Kathryn Morgan defies the snooty-sommelier stereotype. "People are surprised when I come to the table," says Morgan, who's been at Ristorante Tosca two years. For one thing, she's in a profession dominated by men. For another, she's extremely approachable.

Morgan learned about wine as a server at Asia Nora. She spent four years as sommelier at Occidental Grill, and she has put together a list at Tosca that's mostly Italian and heavy on vintages from Lombardy, where chef Cesare Lanfranconi grew up.

Wine rules: I passionately believe you should drink the wine of a region with the food of a region. There's a reason that the two cultures evolved together. For example, Tuscan wines, which have a high acid content, work beautifully with a plate of pasta and sausages and tomato sauce that has bite.

The values in Italian wines: The Veneto has high-quality wines that aren't appreciated. There's value in fine Soaves and Valpolicellas. They don't have the reputation of Barolos or Chiantis, but you can get a good one for $30. I have a Pieropan Soave that's a great value at $8 a glass. I'd also scan any list to see if there's a large selection of a little-known varietal or wines from a particular region. It means the restaurant wants to highlight those wines and they are likely to be good values.

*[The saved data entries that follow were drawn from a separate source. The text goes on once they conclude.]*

Lemma workers_ready run now batch (o : Orchestrator.Orch) m :
  (forall n msg, run n <> Orchestrator.StartFailed msg) ->
  Orchestrator.ready o m -> Orchestrator.ready (Orchestrator.workers run now batch o) m.
Proof.
  intros Hrun. revert o. induction batch as [|k IH]; intros o Hm; simpl; [exact Hm|].
  apply IH, worker_step_ready; assumption.
Qed.

(** A start that goes through is queued only behind ready dependencies:
    when [start_container] gets past its state checks and answers [True],
    the container sits at the tail of the queue and every dependency of
    its configuration is running or not managed at all, provided that what
    runs during the waits takes no running container down. *)
Theorem dependencies_ready_when_enqueued sleep polls depth n force
    (o : Orchestrator.Orch) cfg s :
  (forall o' m, Orchestrator.ready o' m -> Orchestrator.ready (sleep o') m) ->
  Orchestrator.configs o !! n = Some cfg ->
  Orchestrator.containers o !! n = Some s ->
  Orchestrator.state s <> Orchestrator.STARTING ->
  Orchestrator.state s <> Orchestrator.RUNNING \/ force = true ->
  let out := Orchestrator.start_container sleep polls (S depth) n force o in
  out.1 = Ok true ->
  Forall (Orchestrator.ready out.2) (Orchestrator.dependencies cfg)
  /\ List.last (Orchestrator.startup_queue out.2) (n, cfg) = (n, cfg)
  /\ Orchestrator.startup_queue out.2 <> [].
Proof.
  intros Hsleep Hcfg Hs Hstarting Hrun out. subst out.
  rewrite start_container_step, Hcfg, Hs.
  assert (E1 : Orchestrator.ContainerState_eqb (Orchestrator.state s) Orchestrator.RUNNING
               && negb force = false).
  { destruct Hrun as [Hrun| ->]; [|apply andb_false_r].
    destruct (Orchestrator.state s); try congruence; reflexivity. }
  assert (E2 : Orchestrator.ContainerState_eqb (Orchestrator.state s) Orchestrator.STARTING
               = false).
  { destruct (Orchestrator.state s); try congruence; reflexivity. }
  rewrite E1, E2. cbv zeta.
  set (o1 := Orchestrator.update_status o n _).
  assert (Hgen : forall (r : result unit) o2,
            (forall u, r = Ok u -> Forall (Orchestrator.ready o2) (Orchestrator.dependencies cfg)) ->
            (match r with
             | Ok _ => (Ok true, Orchestrator.queue_put o2 (n, cfg))
             | Raise e => (Ok false, Orchestrator.update_status o2 n
                                       (fun x => Orchestrator.set_error x e))
             end).1 = Ok true ->
            Forall (Orchestrator.ready
                      (match r with
                       | Ok _ => (Ok true, Orchestrator.queue_put o2 (n, cfg))
                       | Raise e => (Ok false, Orchestrator.update_status o2 n
                                                 (fun x => Orchestrator.set_error x e))
                       end).2) (Orchestrator.dependencies cfg)
            /\ List.last (Orchestrator.startup_queue
                            (match r with
                             | Ok _ => (Ok true, Orchestrator.queue_put o2 (n, cfg))
                             | Raise e => (Ok false, Orchestrator.update_status o2 n
                                                       (fun x => Orchestrator.set_error x e))
                             end).2) (n, cfg) = (n, cfg)
            /\ Orchestrator.startup_queue
                 (match r with
                  | Ok _ => (Ok true, Orchestrator.queue_put o2 (n, cfg))
                  | Raise e => (Ok false, Orchestrator.update_status o2 n
                                            (fun x => Orchestrator.set_error x e))
                  end).2 <> []).
  { intros [u|e] o2 Hready; simpl; [|discriminate]. intros _.
    split; [exact (Hready u eq_refl)|]. split.
    - apply last_last.
    - destruct (Orchestrator.startup_queue o2); discriminate. }
  destruct (Orchestrator.dependencies cfg) as [|x xs] eqn:Edeps.
  - apply (Hgen (Ok tt) o1). intros _ _. constructor.
  - destruct (Orchestrator._start_dependencies _ sleep polls (x :: xs) o1) as [r o2] eqn:E.
    apply Hgen. intros u Hr.
    pose proof (start_dependencies_all_ready sleep Hsleep
                  (fun dep => Orchestrator.start_container sleep polls depth dep false)
                  (fun k o' m => start_container_ready_kept sleep Hsleep polls depth k o' m)
                  polls (x :: xs) o1 u) as Hall.
    rewrite E in Hall. simpl in Hall. apply Hall. exact Hr.
Qed.
(** * Verification of [tools/update_init_file.py]

    A shallow embedding of the script that regenerates the [__all__] list of
    [altair/__init__.py], and the properties of its relevance filter and of
    its splice of the entry-point file. *)

From Stdlib Require Import List ZArith Bool Ascii String Lia Permutation Sorted.
From Stdlib Require Import OrderedTypeEx.
Import ListNotations.
Local Open Scope string_scope.
Local Open Scope list_scope.

(** ** Exceptions and fallible computations *)

(** The two exceptions the script can raise by itself: the [assert]s of
    [update__all__variable], and the attribute lookup [.startswith] on a value
    that is not a [str]. *)
Inductive exn : Type :=
| AssertionError
| AttributeError.

Inductive result (A : Type) : Type :=
| Ok (a : A)
| Raise (e : exn).
Arguments Ok {A} a.
Arguments Raise {A} e.

Definition bind {A B : Type} (m : result A) (k : A -> result B) : result B :=
  match m with
  | Ok a => k a
  | Raise e => Raise e
  end.

Notation "x <- m ;; k" := (bind m (fun x => k))
  (at level 61, m at next level, right associativity).

(** ** Python values *)

Set Warnings "-register-all".

(** The runtime objects a module namespace binds, as far as the script observes
    them.  [VObject] stands for classes, functions and instances with the
    default identity-based equality and hash; [VModule] for instances of
    [types.ModuleType].  Both carry the attributes that [getattr_static]
    resolves on them (instance dictionary and type, flattened); [oid] is the
    identity of the object. *)
Inductive value : Type :=
| VNone
| VBool (b : bool)
| VInt (z : Z)
| VStr (s : string)
| VList (items : list value)
| VObject (oid : positive) (attrs : list (string * value))
| VModule (oid : positive) (attrs : list (string * value)).

(** A module [__dict__], in iteration (insertion) order.  A [str] is the
    sequence of its code points, taken below 256. *)
Definition namespace : Type := list (string * value).

(** [s.startswith(p)] *)
Definition startswith (s p : string) : bool := String.prefix p s.

(** Truth value of an object, as the operands of [or] are tested. *)
Definition truthy (v : value) : bool :=
  match v with
  | VNone => false
  | VBool b => b
  | VInt z => negb (z =? 0)%Z
  | VStr s => negb (s =? EmptyString)
  | VList items => match items with [] => false | _ :: _ => true end
  | VObject _ _ => true
  | VModule _ _ => true
  end.

Fixpoint lookup (name : string) (attrs : list (string * value)) : option value :=
  match attrs with
  | [] => None
  | (k, v) :: rest => if k =? name then Some v else lookup name rest
  end.

(** [inspect.getattr_static(obj, name, default)].  The built-in scalar and
    list types define none of the names the script asks for ([_deprecated],
    [__deprecated__], [__file__]), so the default is returned for them. *)
Definition static_attr (obj : value) (name : string) : option value :=
  match obj with
  | VObject _ attrs => lookup name attrs
  | VModule _ attrs => lookup name attrs
  | _ => None
  end.

Definition getattr_static (obj : value) (name : string) (default : value) : value :=
  match static_attr obj name with
  | Some v => v
  | None => default
  end.

(** [inspect.ismodule] *)
Definition ismodule (obj : value) : bool :=
  match obj with
  | VModule _ _ => true
  | _ => false
  end.

(** [typing.TYPE_CHECKING] is the constant [False] at runtime. *)
Definition TYPE_CHECKING : value := VBool false.

(** [a is b].  [None], [True] and [False] are singletons and objects are
    identified by [oid]; the identity of numbers and strings is left to the
    interpreter and is never the identity of one of those. *)
Definition py_is (a b : value) : bool :=
  match a, b with
  | VNone, VNone => true
  | VBool x, VBool y => Bool.eqb x y
  | VObject i _, VObject j _ => Pos.eqb i j
  | VModule i _, VModule j _ => Pos.eqb i j
  | _, _ => false
  end.

(** [a == b] *)
Fixpoint py_eq (a b : value) {struct a} : bool :=
  match a, b with
  | VNone, VNone => true
  | VBool x, VBool y => Bool.eqb x y
  | VBool x, VInt z => (z =? (if x then 1 else 0))%Z
  | VInt z, VBool y => (z =? (if y then 1 else 0))%Z
  | VInt x, VInt y => (x =? y)%Z
  | VStr s, VStr t => (s =? t)
  | VList xs, VList ys =>
      (fix items_eq (xs ys : list value) {struct xs} : bool :=
         match xs, ys with
         | [], [] => true
         | x :: xs', y :: ys' => py_eq x y && items_eq xs' ys'
         | _, _ => false
         end) xs ys
  | VObject i _, VObject j _ => Pos.eqb i j
  | VModule i _, VModule j _ => Pos.eqb i j
  | _, _ => false
  end.

(** ** Hashing *)

Inductive hash_outcome : Type :=
| HashOk (h : Z)
| HashTypeError.
Lemma wrap_all_frame s pD pS :
  let s1 := wrap_all (patch_list pD pS) s in
  (forall l' k', ~ patched_member pD pS (VObj l') k' ->
     heap s1 !! l' ≫= (.!! k') = heap s !! l' ≫= (.!! k'))
  /\ (forall l', is_Some (heap s1 !! l') <-> is_Some (heap s !! l'))
  /\ instr s1 = instr s
  /\ next_span s1 = next_span s.
Proof.
  unfold wrap_all. cbn [foldl patch_list].
  set (W1 := wrap_state pD "exec" (Closure ExecWrapper) s).
  set (W2 := wrap_state pD "prepare" (Closure PrepareWrapper) W1).
  set (W3 := wrap_state pS "all" (Closure StatementExecution) W2).
  set (W4 := wrap_state pS "get" (Closure StatementExecution) W3).
  destruct (wrap_state_frame pD "exec" (Closure ExecWrapper) s)
    as (A1 & B1 & C1 & D1).
  destruct (wrap_state_frame pD "prepare" (Closure PrepareWrapper) W1)
    as (A2 & B2 & C2 & D2).
  destruct (wrap_state_frame pS "all" (Closure StatementExecution) W2)
    as (A3 & B3 & C3 & D3).
  destruct (wrap_state_frame pS "get" (Closure StatementExecution) W3)
    as (A4 & B4 & C4 & D4).
  destruct (wrap_state_frame pS "run" (Closure StatementExecution) W4)
    as (A5 & B5 & C5 & D5).
  fold W1 in A2, B2, C2, D2. fold W2 in A3, B3, C3, D3.
  fold W3 in A4, B4, C4, D4. fold W4 in A5, B5, C5, D5.
  cbn zeta. split; [|split; [|split]].
  - intros l' k' Hnot.
    rewrite A5, A4, A3, A2, A1; [reflexivity|..];
      intros [= ? ?]; subst; apply Hnot; unfold patched_member; tauto.
  - intros l'. etrans; [apply B5|]. etrans; [apply B4|].
    etrans; [apply B3|]. etrans; [apply B2|]. apply B1.
  - etrans; [apply C5|]. etrans; [apply C4|]. etrans; [apply C3|].
    etrans; [apply C2|]. apply C1.
  - etrans; [apply D5|]. etrans; [apply D4|]. etrans; [apply D3|].
    etrans; [apply D2|]. apply D1.
Qed.

Lemma read_write_eq h l k v :
  is_Some (h !! l) -> read_prop (write_prop l k v h) (VObj l) k = v.
Proof.
  intros [o Ho]. unfold write_prop. rewrite Ho. cbn.
  rewrite lookup_insert_eq. cbn. by rewrite lookup_insert_eq.
Qed.

Lemma read_prop_fun_object h t n f :
  read_prop h t n = VFun f -> exists l, t = VObj l /\ is_Some (h !! l).
Proof.
  destruct t as [| | | | | l | g]; cbn; try discriminate.
  - destruct (h !! l) eqn:Hl; [|discriminate]. intros _. exists l. eauto.
  - case_decide; discriminate.
Qed.

(** What [wrap_state] does to the member it wraps. *)
Lemma wrap_state_self t n F s f :
  read_prop (heap s) t n = VFun f ->
  read_prop (heap (wrap_state t n F s)) t n = VFun (F f)
  /\ patch_record (wrap_state t n F s) t n = Some f.
Proof.
  intros Hr. destruct (read_prop_fun_object _ _ _ _ Hr) as (l & -> & Hl).
  unfold wrap_state. rewrite Hr. cbn. split.
  - by apply read_write_eq.
  - apply lookup_insert_eq.
Qed.

(** After the patch each member that was a function is the closure of
    its category around that function, and the patch record remembers the
    function. *)
Lemma wrap_all_member s pD pS t n w f :
  (t, n, w) ∈ patch_list pD pS ->
  read_prop (heap s) t n = VFun f ->
  read_prop (heap (wrap_all (patch_list pD pS) s)) t n = VFun (Closure w f)
  /\ patch_record (wrap_all (patch_list pD pS) s) t n = Some f.
Proof.
  intros Hin Hr. unfold wrap_all. cbn [foldl patch_list].
  unfold patch_list in Hin.
  repeat (apply elem_of_cons in Hin as [[= -> -> ->]|Hin]);
    [..|by apply elem_of_nil in Hin];
    rewrite ?wrap_state_read, ?wrap_state_record by congruence;
    apply wrap_state_self;
    rewrite ?wrap_state_read by congruence; exact Hr.
Qed.

(** ** Claims about the callbacks *)

(** C6. Round trip.  When the patch callback has completed, the unpatch
    callback completes too and gives back the state from before the
    patch: every property of every object, so each of the five methods,
    reads the very value it had before; every later call behaves as on the
    state that was never patched; and a call of a client function leaves
    an empty trace, so no span is started. *)
Theorem unpatch_after_patch m s r s1 l :
  patch m s = Res (Normal r) s1 l ->
  unpatch m s1 = Res (Normal VUndefined) s []
  /\ (forall target name,
        read_prop (heap (final (unpatch m s1))) target name =
        read_prop (heap s) target name)
  /\ (forall target name this params,
        invoke target name this params (final (unpatch m s1)) =
        invoke target name this params s)
  /\ (forall target name this params fn id,
        read_prop (heap s) target name = VFun (Native fn id) ->
        invoke target name this params (final (unpatch m s1)) =
        run_native id this params s
        /\ trace (invoke target name this params (final (unpatch m s1))) = []).
Proof.
  intros (pD & pS & Ht & Hfree & -> & -> & ->)%patch_normal_inv.
  assert (Hu : unpatch m (wrap_all (patch_list pD pS) s) =
               Res (Normal VUndefined) s []).
  { pose proof (unpatch_cases m (wrap_all (patch_list pD pS) s)) as Hc.
    rewrite (proj2 (module_targets_wrap_all s pD pS pD pS m) Ht) in Hc.
    rewrite Hc. by rewrite unwrap_all_wrap_all. }
  rewrite Hu. cbn [final]. do 3 (split; [reflexivity|]).
  intros target name this params fn id Hr.
  destruct (read_prop_fun_object _ _ _ _ Hr) as (lt & -> & _).
  unfold invoke. rewrite bind_get_prop. cbn [nullish]. rewrite Hr.
  cbn. split; [reflexivity|].
  unfold run_native. destruct (native_code _ _ _ _). reflexivity.
Qed.

(** C10. The patch callback returns the exports it was given.  It changes
    no property other than [exec] and [prepare] of [DatabaseSync.prototype]
    and [all], [get] and [run] of [StatementSync.prototype]: every other
    property of every object, present or absent, is as before, no object is
    created or removed, and the instrumentation object and the span
    counter are untouched. *)
Theorem patch_frame m s r s1 l :
  patch m s = Res (Normal r) s1 l ->
  r = m
  /\ exists pD pS,
       module_targets (heap s) m = Some (pD, pS)
       /\ (forall l' k, ~ patched_member pD pS (VObj l') k ->
             heap s1 !! l' ≫= (.!! k) = heap s !! l' ≫= (.!! k))
       /\ (forall l', is_Some (heap s1 !! l') <-> is_Some (heap s !! l'))
       /\ instr s1 = instr s
       /\ next_span s1 = next_span s.
Proof.
  intros (pD & pS & Ht & Hfree & -> & -> & ->)%patch_normal_inv.
  split; [reflexivity|]. exists pD, pS. split; [exact Ht|].
  apply wrap_all_frame.
Qed.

How to make sense of an Italian wine list, which unlike a French list doesn't always follow geography or grapes: Read Andrea Immer's Great Wine Made Simple and Great Tastes Made Simple. And, of course, talk to the sommelier.

Most frequently asked question: At least once a night I get the "Some of us are having fish but we still want to have a red" question. It has to be a low-tannin wine like a Sangiovese because tannins interfere with fish. Low-tanin Italian wines tend to have high acidity--it's like squeezing a lemon.

Complaining about an iffy bottle: Say you think there might be something wrong with it and ask the sommelier to taste it.

How she keeps track of it all: Most of it is in my head. But when I choose wines for the restaurant I take notes on my Palm Pilot about the weight of a wine, how it interacts with food--I try all sorts of food with a wine. Combining wine and food is my favorite part of the job.

Favorite wine pairing at Tosca: I love an aromatic Nebbiolo with Cesare's lobster risotto, which is on his new tasting menu. And any of his dishes with the creamy sea-urchin sauce with the Italian Chardonnay made by Lageder from the Lowengang Vineyard.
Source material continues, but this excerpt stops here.